The Electronic Frontier Foundation (EFF) says police are using a single warrant—sometimes known as a “geo-fence” warrant—to access location data from devices that are linked to individuals who have no connection to criminal activity and have not provided any reasonable suspicion of a crime. Jennifer Lynch, EFF’s Surveillance Litigation Director, says these searches are problematic for several reasons.
“First, unlike other methods of investigation used by the police, the police don’t start with an actual suspect or even a target device—they work backward from a location and time to identify a suspect,” Lynch wrote. “This makes it a fishing expedition—the very kind of search that the Fourth Amendment was intended to prevent. Searches like these—where the only information the police have is that a crime has occurred—are much more likely to implicate innocent people who just happen to be in the wrong place at the wrong time. Every device owner in the area during the time at issue becomes a suspect—for no other reason than that they own a device that shares location information with Google.”

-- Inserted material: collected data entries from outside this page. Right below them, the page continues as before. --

(** * Job lifecycle: transition engine, job store, query layer and simulator

    A shallow embedding of [mm/db.py] and [mm/app.py].  Timestamps are
    integers counting microseconds (the resolution of Python's [datetime]);
    the two tables are lists of rows in rowid order; the SQLAlchemy session
    is a record holding the connection's view of the tables, the last
    committed tables and the attribute writes the unit of work has not
    flushed yet.  The wall clock and the random module are inputs. *)

From Stdlib Require Import ZArith List String Bool Lia Permutation Sorted.
Import ListNotations.
Local Open Scope Z_scope.

(** ** Data model *)

Definition datetime := Z.

(** [timedelta(seconds=n)] in microseconds. *)
Definition seconds (n : Z) : Z := n * 1000000.

(** [class JobStatus(enum.Enum)] *)
Inductive JobStatus : Set := PENDING | RUNNING | DONE | CANCELED.

Definition JobStatus_eqb (a b : JobStatus) : bool :=
  match a, b with
  | PENDING, PENDING | RUNNING, RUNNING | DONE, DONE | CANCELED, CANCELED => true
  | _, _ => false
  end.

(** [JobStatus.X.value] *)
Definition JobStatus_value (s : JobStatus) : string :=
  match s with
  | PENDING => "PENDING"
  | RUNNING => "RUNNING"
  | DONE => "DONE"
  | CANCELED => "CANCELED"
  end.

(** [class DbJob(Base)], table [app_jobs].  [message] is the only nullable
    column. *)
Module DbJob.
Record t : Set := mk {
  job_id : Z;
  created_at : datetime;
  next_attempt_at : datetime;
  status : JobStatus;
  status_at : datetime;
  message : option string
}.
End DbJob.

(** [class DbJobHistory(Base)], table [app_job_histories]. *)
Module DbJobHistory.
Record t : Set := mk {
  job_history_id : Z;
  job_id : Z;
  status : JobStatus;
  status_at : datetime;
  message : option string
}.
End DbJobHistory.

(** The two tables, each in rowid order. *)
Record Db : Set := mkDb {
  app_jobs : list DbJob.t;
  app_job_histories : list DbJobHistory.t
}.

(** [class BadPriorStatusError(ValueError)] and the SQLAlchemy exceptions
    the code can meet. *)
Inductive Exception : Set :=
| BadPriorStatusError
| NoResultFound
| MultipleResultsFound
| InvalidRequestError
| AssertionError.

Inductive Result (A : Type) : Type :=
| Ok (a : A)
| Raise (e : Exception).
Arguments Ok {A} a.
Arguments Raise {A} e.

(** ** The store: SQL statements over the tables *)

(** An INTEGER PRIMARY KEY column without AUTOINCREMENT: the next rowid is
    one more than the largest in the table, 1 in an empty table. *)
Definition next_rowid (ids : list Z) : Z := 1 + fold_right Z.max 0 ids.

Definition with_status (s : JobStatus) (r : DbJob.t) : DbJob.t :=
  DbJob.mk (DbJob.job_id r) (DbJob.created_at r) (DbJob.next_attempt_at r)
           s (DbJob.status_at r) (DbJob.message r).

Definition with_status_at (t : datetime) (r : DbJob.t) : DbJob.t :=
  DbJob.mk (DbJob.job_id r) (DbJob.created_at r) (DbJob.next_attempt_at r)
           (DbJob.status r) t (DbJob.message r).

Definition with_next_attempt_at (t : datetime) (r : DbJob.t) : DbJob.t :=
  DbJob.mk (DbJob.job_id r) (DbJob.created_at r) t
           (DbJob.status r) (DbJob.status_at r) (DbJob.message r).

Definition with_message (m : option string) (r : DbJob.t) : DbJob.t :=
  DbJob.mk (DbJob.job_id r) (DbJob.created_at r) (DbJob.next_attempt_at r)
           (DbJob.status r) (DbJob.status_at r) m.

(** [UPDATE app_jobs SET ... WHERE job_id = id] *)
Definition update_where_job_id (id : Z) (f : DbJob.t -> DbJob.t)
    (rows : list DbJob.t) : list DbJob.t :=
  map (fun r => if DbJob.job_id r =? id then f r else r) rows.

(** [SELECT ... FROM app_jobs WHERE job_id = id], first row. *)
Definition row_of (id : Z) (d : Db) : option DbJob.t :=
  find (fun r => DbJob.job_id r =? id) (app_jobs d).

(** The body of the trigger [append_job_history], run for one updated row:
    stamp [status_at] of the job with the clock, then insert the old row's
    job_id, status, status_at and message into the history table. *)
Definition append_job_history (now : datetime) (old new : DbJob.t) (d : Db) : Db :=
  mkDb
    (update_where_job_id (DbJob.job_id new) (with_status_at now) (app_jobs d))
    (app_job_histories d ++
       [DbJobHistory.mk
          (next_rowid (map DbJobHistory.job_history_id (app_job_histories d)))
          (DbJob.job_id old) (DbJob.status old) (DbJob.status_at old)
          (DbJob.message old)]).

(** The WHERE clause of the statement in [_update_job_status]. *)
Definition guard (id : Z) (prior_status : JobStatus) (r : DbJob.t) : bool :=
  (DbJob.job_id r =? id) && JobStatus_eqb (DbJob.status r) prior_status.

(** [UPDATE app_jobs SET status = :status
     WHERE job_id = :id AND status = :prior_status]
    with the AFTER UPDATE OF status trigger fired once per updated row.
    Returns the row count and the new tables. *)
Definition update_status_where (now : datetime) (id : Z)
    (prior_status status : JobStatus) (d : Db) : Z * Db :=
  let matched := filter (guard id prior_status) (app_jobs d) in
  let written :=
    mkDb (map (fun r => if guard id prior_status r then with_status status r else r)
              (app_jobs d))
         (app_job_histories d) in
  (Z.of_nat (List.length matched),
   fold_left (fun acc old => append_job_history now old (with_status status old) acc)
             matched written).

(** ** The session *)

(** An attribute assignment on a loaded [DbJob] object, waiting for the
    next flush. *)
Inductive Assignment : Set :=
| Set_message (m : string)
| Set_next_attempt_at (t : datetime)
| Set_status_at (t : datetime).

Record Session : Set := mkSession {
  conn : Db;                       (* the tables as the open transaction sees them *)
  committed : Db;                  (* the tables as of the last commit *)
  dirty : list (Z * Assignment);   (* pending attribute writes, by job_id *)
  autoflush : bool
}.

Definition apply_assignment (d : Db) (w : Z * Assignment) : Db :=
  let f := match snd w with
           | Set_message m => with_message (Some m)
           | Set_next_attempt_at t => with_next_attempt_at t
           | Set_status_at t => with_status_at t
           end in
  mkDb (update_where_job_id (fst w) f (app_jobs d)) (app_job_histories d).

(** [Session.flush]: one UPDATE per pending write; none of them names the
    status column, so the trigger stays silent. *)
Definition flush (db : Session) : Session :=
  mkSession (fold_left apply_assignment (dirty db) (conn db))
            (committed db) [] (autoflush db).

(** What [Session.execute] does before it runs a statement. *)
Definition pre_execute (db : Session) : Session :=
  if autoflush db then flush db else db.

(** [db.commit()] *)
Definition commit (db : Session) : Session :=
  let db := flush db in
  mkSession (conn db) (conn db) [] (autoflush db).

(** [db.rollback()] *)
Definition rollback (db : Session) : Session :=
  mkSession (committed db) (committed db) [] (autoflush db).

(** [db_job.attr = value] *)
Definition setattr (db_job : Z) (a : Assignment) (db : Session) : Session :=
  mkSession (conn db) (committed db) (dirty db ++ [(db_job, a)]) (autoflush db).

(** [db.refresh(db_job)]: the object's pending writes are dropped and its
    attributes are read again from its row. *)
Definition refresh (db_job : Z) (db : Session) : Result DbJob.t * Session :=
  match row_of db_job (conn db) with
  | Some r =>
      (Ok r,
       mkSession (conn db) (committed db)
                 (filter (fun w => negb (fst w =? db_job)) (dirty db))
                 (autoflush db))
  | None => (Raise InvalidRequestError, db)
  end.

(** ** Transition engine *)

(** The if/elif chain of [_update_job_status]. *)
Definition prior_status_for (status : JobStatus) : JobStatus :=
  match status with
  | PENDING => RUNNING
  | RUNNING => PENDING
  | DONE => RUNNING
  | CANCELED => PENDING
  end.

(** [message if message else ""] *)
Definition or_empty (message : option string) : string :=
  match message with
  | Some m => m
  | None => EmptyString
  end.

(** [_update_job_status(db, db_job, status, next_attempt_at, message)].
    [now] is the clock the trigger reads; [db_job] is the loaded object,
    known by its primary key. *)
Definition _update_job_status (now : datetime) (db_job : Z) (status : JobStatus)
    (next_attempt_at : option datetime) (message : option string)
    (db : Session) : Result unit * Session :=
  let message := or_empty message in
  let prior_status := prior_status_for status in
  let db := pre_execute db in
  let (rowcount, tables) :=
    update_status_where now db_job prior_status status (conn db) in
  let db := mkSession tables (committed db) (dirty db) (autoflush db) in
  if rowcount <? 1 then
    match refresh db_job db with
    | (Ok _, db) => (Raise BadPriorStatusError, db)
    | (Raise e, db) => (Raise e, db)
    end
  else
    let db := setattr db_job (Set_message message) db in
    let db := match next_attempt_at with
              | Some t => setattr db_job (Set_next_attempt_at t) db
              | None => db
              end in
    (Ok tt, db).
(** C3.  A primary press that arrives while the double-click timer is armed
    is consumed; within that very call the double-click timer is cancelled,
    the surface becomes [down] and exactly one [on_double_click] is
    dispatched, with nothing forwarded to the underlying behaviour.  With
    double-click detection enabled the release that follows is consumed as
    well and adds no output, so the pair delivers no single click. *)
Theorem second_press_is_double_click (touch : Touch) (w : World) :
  children_on_touch_down host touch = false ->
  collide_point host (pos touch) = true ->
  primary touch ->
  linked (_double_clock (self w)) (clock w) = true ->
  exists w1,
    on_touch_down host touch w = Ok (Some true) w1 /\
    linked (_double_clock (self w1)) (clock w1) = false /\
    state (self w1) = down /\
    _second_click (self w1) = true /\
    outputs w1 = outputs w ++ [Dispatch on_double_click] /\
    (double_click_enabled (self w) = true ->
     forall release : Touch,
       collide_point host (pos release) = true ->
       exists w2,
         on_touch_up host release w1 = Ok (Some true) w2 /\
         outputs w2 = outputs w1).
Proof.
  intros Hchild Hhit Hprim Harmed.
  unfold on_touch_down. rewrite Hchild, Hhit. run_monad. rewrite Hprim.
  rewrite linked_trigger by exact Harmed. cbn.
  eexists; split; [reflexivity |]. cbn.
  split; [apply linked_unlink_same |].
  do 3 (split; [reflexivity |]).
  intros Hen release Hrel.
  unfold on_touch_up. rewrite Hrel.
  destruct (children_on_touch_up host release); [run_monad; eauto |].
  destruct (is_mouse_scrolling release); [run_monad; eauto |].
  run_monad.
  match goal with |- context [if ?b then _ else _] => destruct b end;
    cbn; [rewrite Hen; cbn |]; eauto.
Qed.

(** C2.  When the long-press timer fires, [long_pressed] sets
    [_after_long_press], dispatches exactly one [on_long_press] and cancels
    the double-click timer whatever its state; the release on the surface
    that follows is consumed and forwards nothing, so no single click is
    delivered. *)
Theorem long_press_timer_fires (w : World) (t0 : Q) (ev : ClockEvent) :
  let lc := _long_clock (self w) in
  let dc := _double_clock (self w) in
  armed_at lc (clock w) = Some t0 ->
  nth_error (events (clock w)) lc = Some ev ->
  callback ev = long_pressed_cb ->
  (timeout ev <= last_tick (clock w) - t0)%Q ->
  let w1 :=
    mkWorld (set__after_long_press true (self w))
      (mkClock (last_tick (clock w)) (events (clock w))
         (unlink dc (unlink lc (scheduled (clock w)))))
      (outputs w ++ [Dispatch on_long_press]) in
  process_event host lc w = Ok tt w1 /\
  linked dc (clock w1) = false /\
  forall release : Touch,
    collide_point host (pos release) = true ->
    exists w2,
      on_touch_up host release w1 = Ok (Some true) w2 /\
      outputs w2 = outputs w1.
Proof.
  intros lc dc Ha He Hcb Hd w1.
  split; [| split].
  - unfold process_event. run_monad.
    rewrite (ready_due _ _ _ _ Ha He Hd), Hcb. reflexivity.
  - apply linked_unlink_same.
  - intros release Hrel. unfold on_touch_up. rewrite Hrel.
    destruct (children_on_touch_up host release); [run_monad; eauto |].
    destruct (is_mouse_scrolling release); [run_monad; eauto |].
    run_monad. fold lc dc.
    assert (Hl : existsb (fun p => Nat.eqb (fst p) lc)
                   (unlink dc (unlink lc (scheduled (clock w)))) = false).
    { destruct (Nat.eq_dec lc dc) as [E | E].
      - rewrite <- E. apply linked_unlink_same.
      - rewrite linked_unlink_other by exact E. apply linked_unlink_same. }
    unfold linked; cbn. rewrite Hl; cbn.
    destruct (_second_click (self w)); cbn; eauto.
Qed.

(** C8.  When the double-click timer fires while the long-press timer is
    still armed, [send_press] only sets the surface [down]: nothing is
    forwarded, [trigger_action] is not called, the surface is not reset to
    [normal]; afterwards the long-press timer is still armed and the
    double-click timer is not. *)
Theorem double_timer_fires_during_hold
    (w : World) (t0 : Q) (ev : ClockEvent) :
  let lc := _long_clock (self w) in
  let dc := _double_clock (self w) in
  lc <> dc ->
  linked lc (clock w) = true ->
  armed_at dc (clock w) = Some t0 ->
  nth_error (events (clock w)) dc = Some ev ->
  callback ev = send_press_cb ->
  (timeout ev <= last_tick (clock w) - t0)%Q ->
  let w1 :=
    mkWorld (set_state down (self w))
      (mkClock (last_tick (clock w)) (events (clock w))
         (unlink dc (scheduled (clock w))))
      (outputs w) in
  process_event host dc w = Ok tt w1 /\
  linked lc (clock w1) = true /\
  linked dc (clock w1) = false.
Proof.
  intros lc dc Hne Hl Ha He Hcb Hd w1.
  assert (Hl1 : linked lc (clock w1) = true).
  { unfold linked, w1; cbn. rewrite linked_unlink_other by exact Hne.
    exact Hl. }
  split; [| split].
  - unfold process_event. run_monad.
    rewrite (ready_due _ _ _ _ Ha He Hd), Hcb. cbn.
    unfold send_press. run_monad. fold lc dc.
    unfold linked, w1 in Hl1; cbn in Hl1. unfold linked; cbn.
    rewrite Hl1. reflexivity.
  - exact Hl1.
  - apply linked_unlink_same.
Qed.


(** Any other exception of [trigger_action] does leave [send_press], and
    the surface is then not reset. *)
Lemma send_press_other_exception (w : World) :
  linked (_long_clock (self w)) (clock w) = false ->
  (0 < scroll_timeout (self w))%Q ->
  super_trigger_action host = Raises OtherException ->
  send_press host w = Raised OtherException w.
Proof.
  intros Hl Hst Hx.
  unfold send_press, except_AttributeError, super_activate.
  run_monad. rewrite Hl, (falsy_positive _ Hst), Hx.
  destruct w; reflexivity.
Qed.





(** *** Steps of an interaction that starts on a settled widget *)

Lemma press_settled (p : Touch) (w : World) :
  settled w ->
  children_on_touch_down host p = false ->
  collide_point host (pos p) = true ->
  primary p ->
  let lc := _long_clock (self w) in
  let dc := _double_clock (self w) in
  let now := last_tick (clock w) in
  on_touch_down host p w =
  if double_click_enabled (self w) then
    Ok (Some true)
      (mkWorld (set_state down (began p (self w)))
         (mkClock now (events (clock w)) [(lc, now); (dc, now)])
         (outputs w))
  else
    Ok (super_on_touch_down host p)
      (mkWorld (began p (self w))
         (mkClock now (events (clock w)) [(lc, now)])
         (outputs w ++ [SuperTouchDown p])).
Proof.
  intros (Hs & Hne & _ & _) Hchild Hhit Hprim lc dc now.
  unfold on_touch_down. rewrite Hchild, Hhit. run_monad. rewrite Hprim.
  cbn. fold lc dc now. unfold linked. rewrite Hs. cbn.
  assert (Nat.eqb lc dc = false) as -> by (apply Nat.eqb_neq; exact Hne).
  cbn. destruct (double_click_enabled (self w)); cbn.
  - unfold linked; cbn.
    assert (Nat.eqb lc dc = false) as -> by (apply Nat.eqb_neq; exact Hne).
    reflexivity.
  - unfold super_touch_down. run_monad. reflexivity.
Qed.



Lemma tick_unfold (d : Q) (w : World) :
  tick host d w =
  process_events host (map fst (scheduled (clock w)))
    (mkWorld (self w) (advance d (clock w)) (outputs w)).
Proof. reflexivity. Qed.




(** Only the double-click timer is scheduled and its time has come. *)
Lemma tick_fires_send_press (d t0 tau : Q) (w : World) :
  let dc := _double_clock (self w) in
  scheduled (clock w) = [(dc, t0)] ->
  nth_error (events (clock w)) dc = Some (mkEvent send_press_cb tau) ->
  (tau <= last_tick (clock w) + d - t0)%Q ->
  tick host d w =
  send_press host
    (mkWorld (self w)
       (mkClock (last_tick (clock w) + d) (events (clock w)) [])
       (outputs w)).
Proof.
  intros dc Hs He Hd. rewrite tick_unfold, Hs. cbn [map fst process_events].
  unfold bind at 1. unfold process_event. unfold bind at 1. unfold get_clock.
  cbn [clock advance].
  rewrite (ready_due dc _ t0 (mkEvent send_press_cb tau)).
  - unfold bind, cancel, modify_clock, run_callback, ret.
    cbn [callback clock scheduled events last_tick self outputs advance
         process_events].
    rewrite Hs, unlink_cons_same, unlink_nil.
    destruct (send_press host _) as [[] ? | ? ?]; reflexivity.
  - unfold armed_at. cbn [advance scheduled]. rewrite Hs. cbn.
    now rewrite Nat.eqb_refl.
  - exact He.
  - exact Hd.
Qed.

Lemma pending_single (h : nat) (t0 : Q) (ev : ClockEvent) (c : Clock) (t : Q) :
  scheduled c = [(h, t0)] ->
  nth_error (events c) h = Some ev ->
  (t - t0 < timeout ev)%Q ->
  pending_until c t.
Proof.
  intros Hs He Ht k t1 Hin. rewrite Hs in Hin.
  destruct Hin as [E | []]. injection E as <- <-. eauto.
Qed.




(** *** The frame, event by event *)

Lemma process_events_cons (h : nat) (hs : list nat) (w w1 : World) :
  process_event host h w = Ok tt w1 ->
  process_events host (h :: hs) w = process_events host hs w1.
Proof. intros H. cbn [process_events]. unfold bind. now rewrite H. Qed.

Lemma process_event_skip (h : nat) (w : World) :
  ready h (clock w) = None -> process_event host h w = Ok tt w.
Proof.
  intros H. unfold process_event, bind, get_clock. now rewrite H.
Qed.

Lemma process_event_run (h : nat) (cb : Callback) (w : World) :
  ready h (clock w) = Some cb ->
  process_event host h w =
  run_callback host cb
    (mkWorld (self w)
       (mkClock (last_tick (clock w)) (events (clock w))
          (unlink h (scheduled (clock w))))
       (outputs w)).
Proof.
  intros H. unfold process_event, bind, get_clock. rewrite H.
  unfold cancel, modify_clock. reflexivity.
Qed.

Lemma long_pressed_world (w : World) :
  long_pressed w =
  Ok tt
    (mkWorld (set__after_long_press true (self w))
       (mkClock (last_tick (clock w)) (events (clock w))
          (unlink (_double_clock (self w)) (scheduled (clock w))))
       (outputs w ++ [Dispatch on_long_press])).
Proof. reflexivity. Qed.

Lemma send_press_held (w : World) :
  linked (_long_clock (self w)) (clock w) = true ->
  send_press host w =
  Ok tt (mkWorld (set_state down (self w)) (clock w) (outputs w)).
Proof.
  intros Hl. unfold send_press. run_monad. now rewrite Hl.
Qed.

Lemma ready_early (h : nat) (c : Clock) (t0 : Q) (ev : ClockEvent) :
  armed_at h c = Some t0 ->
  nth_error (events c) h = Some ev ->
  (last_tick c - t0 < timeout ev)%Q ->
  ready h c = None.
Proof.
  intros Ha He Hd. unfold ready. rewrite Ha, He.
  destruct (Qle_bool _ _) eqn:E; [| reflexivity].
  apply Qle_bool_iff in E. lra.
Qed.

Lemma ready_unscheduled (h : nat) (c : Clock) :
  armed_at h c = None -> ready h c = None.
Proof. intros Ha. unfold ready. now rewrite Ha. Qed.

(** Only the long-press timer is scheduled and its time has come. *)
Lemma tick_fires_long_pressed (d t0 tau : Q) (w : World) :
  let lc := _long_clock (self w) in
  scheduled (clock w) = [(lc, t0)] ->
  nth_error (events (clock w)) lc = Some (mkEvent long_pressed_cb tau) ->
  (tau <= last_tick (clock w) + d - t0)%Q ->
  tick host d w =
  Ok tt
    (mkWorld (set__after_long_press true (self w))
       (mkClock (last_tick (clock w) + d) (events (clock w)) [])
       (outputs w ++ [Dispatch on_long_press])).
Proof.
  intros lc Hs He Hd. rewrite tick_unfold, Hs. cbn [map fst].
  erewrite process_events_cons.
  2:{ rewrite (process_event_run lc long_pressed_cb).
      - cbn [run_callback]. rewrite long_pressed_world.
        cbn [self clock outputs advance scheduled events last_tick].
        rewrite Hs, unlink_cons_same, !unlink_nil. reflexivity.
      - apply (ready_due lc _ t0 (mkEvent long_pressed_cb tau));
          cbn [clock advance events last_tick]; [| exact He | exact Hd].
        unfold armed_at. cbn [advance scheduled]. rewrite Hs. cbn.
        now rewrite Nat.eqb_refl. }
  reflexivity.
Qed.
(** * Stock-management dashboard: the SerpApi quote client

    A shallow embedding of [src/lib/serpapi-client.ts] (and of the
    simulated provider in [src/lib/stock-data.ts]): the response
    normaliser, the per-symbol freshness cache, the batched fetcher and
    the fallback synthesiser, followed by the properties proved of them.

    Conventions of the embedding.
    - A JavaScript value that arrives from the upstream provider is a
      [JsValue]; TypeScript's interfaces are erased at run time, so the
      normaliser is modelled on arbitrary values, not only on well-typed
      ones.
    - JavaScript numbers are modelled as exact rationals ([Q]), with
      [JNaN] for the one non-number the code can produce; the rounding
      error of the IEEE double operations is abstracted away, and the
      statements about computed numbers are bounds with closed ends and
      tolerances, so that they do not rest on exactness.
    - An object literal used as a table is read through its own keys
      and through the properties it inherits from [Object.prototype].
    - [Date.now()], [new Date().toISOString()], [Math.random()] and the
      upstream reply are inputs of the functions that read them.
    - An [async] function is cut at its [await]: the part that runs
      before the suspension and the part that runs when the awaited
      promise settles. *)

From Stdlib Require Import ZArith QArith Qround Qminmax String Ascii List Lia Lqa.
From Stdlib Require Import Sorting.Permutation.
From stdpp Require Import gmap strings list fin_maps pretty.

Set Warnings "-register-all".

Local Open Scope string_scope.
Local Open Scope Z_scope.

(** ** JavaScript values *)

Module Js.

Inductive JsValue : Type :=
| JUndefined
| JNull
| JBool (b : bool)
| JNum (n : Q)
| JNaN
| JStr (s : string)
| JArr (items : list JsValue)
| JObj (props : list (string * JsValue)).

(** ToBoolean: [undefined], [null], [false], [0], [NaN] and the empty
    string are falsy; every object and array is truthy. *)
Definition truthy (v : JsValue) : bool :=
  match v with
  | JUndefined | JNull | JNaN => false
  | JBool b => b
  | JNum n => negb (Qnum n =? 0)
  | JStr s => negb (String.eqb s "")
  | JArr _ | JObj _ => true
  end.

(** [a || b] on values; [b] is only used when [a] is falsy. *)
Definition or_else (a b : JsValue) : JsValue :=
  if truthy a then a else b.

(** What a statement can end in: a value, or a thrown error. *)
Inductive Error : Type :=
| TypeError
| NoDataReceived.

Inductive Completion (A : Type) : Type :=
| Normal (a : A)
| Abrupt (e : Error).
Arguments Normal {A} a.
Arguments Abrupt {A} e.

(** Sequencing: an abrupt completion skips the rest of the block. *)
#[global] Instance completion_bind : MBind Completion :=
  fun A B (k : A -> Completion B) (c : Completion A) =>
    match c with
    | Normal a => k a
    | Abrupt e => Abrupt e
    end.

Google has responded to the report from the Times by stating that users opt in to collection of the location data stored in Sensorvault. A Google representative also told the lawmakers that users “can delete their location history data, or turn off the product entirely, at any time.” Unfortunately, this explanation falls flat when one considers that Android devices log location data by default and that it is notoriously difficult to opt out of data collection.
No matter what promises Google makes, readers should remember that back in 2010, the Washington Post published a story focusing on the growth of surveillance by the National Security Agency. That report detailed an NSA technique that “enabled the agency to find cellphones even when they were turned off.” The technique was reportedly first used in Iraq in pursuit of terrorist targets. Additionally, it was reported in 2016 that a technique known as a “roving bug” allowed FBI agents to eavesdrop on conversations that took place near cellphones.
These tools are now undoubtedly being used on Americans. The reality is that these tools—and many, many others that have been revealed—are being used to spy on innocent Americans, not only violent criminals or suspects. The only way to push back against this invasive surveillance is to stop supporting the companies responsible for the techniques and data sharing. Those who value privacy should invest time in learning how to protect data and digital devices. Privacy is quickly becoming a relic of a past era and the only way to stop it is to raise awareness, opt-out of corporations that don’t respect privacy, and protect your data.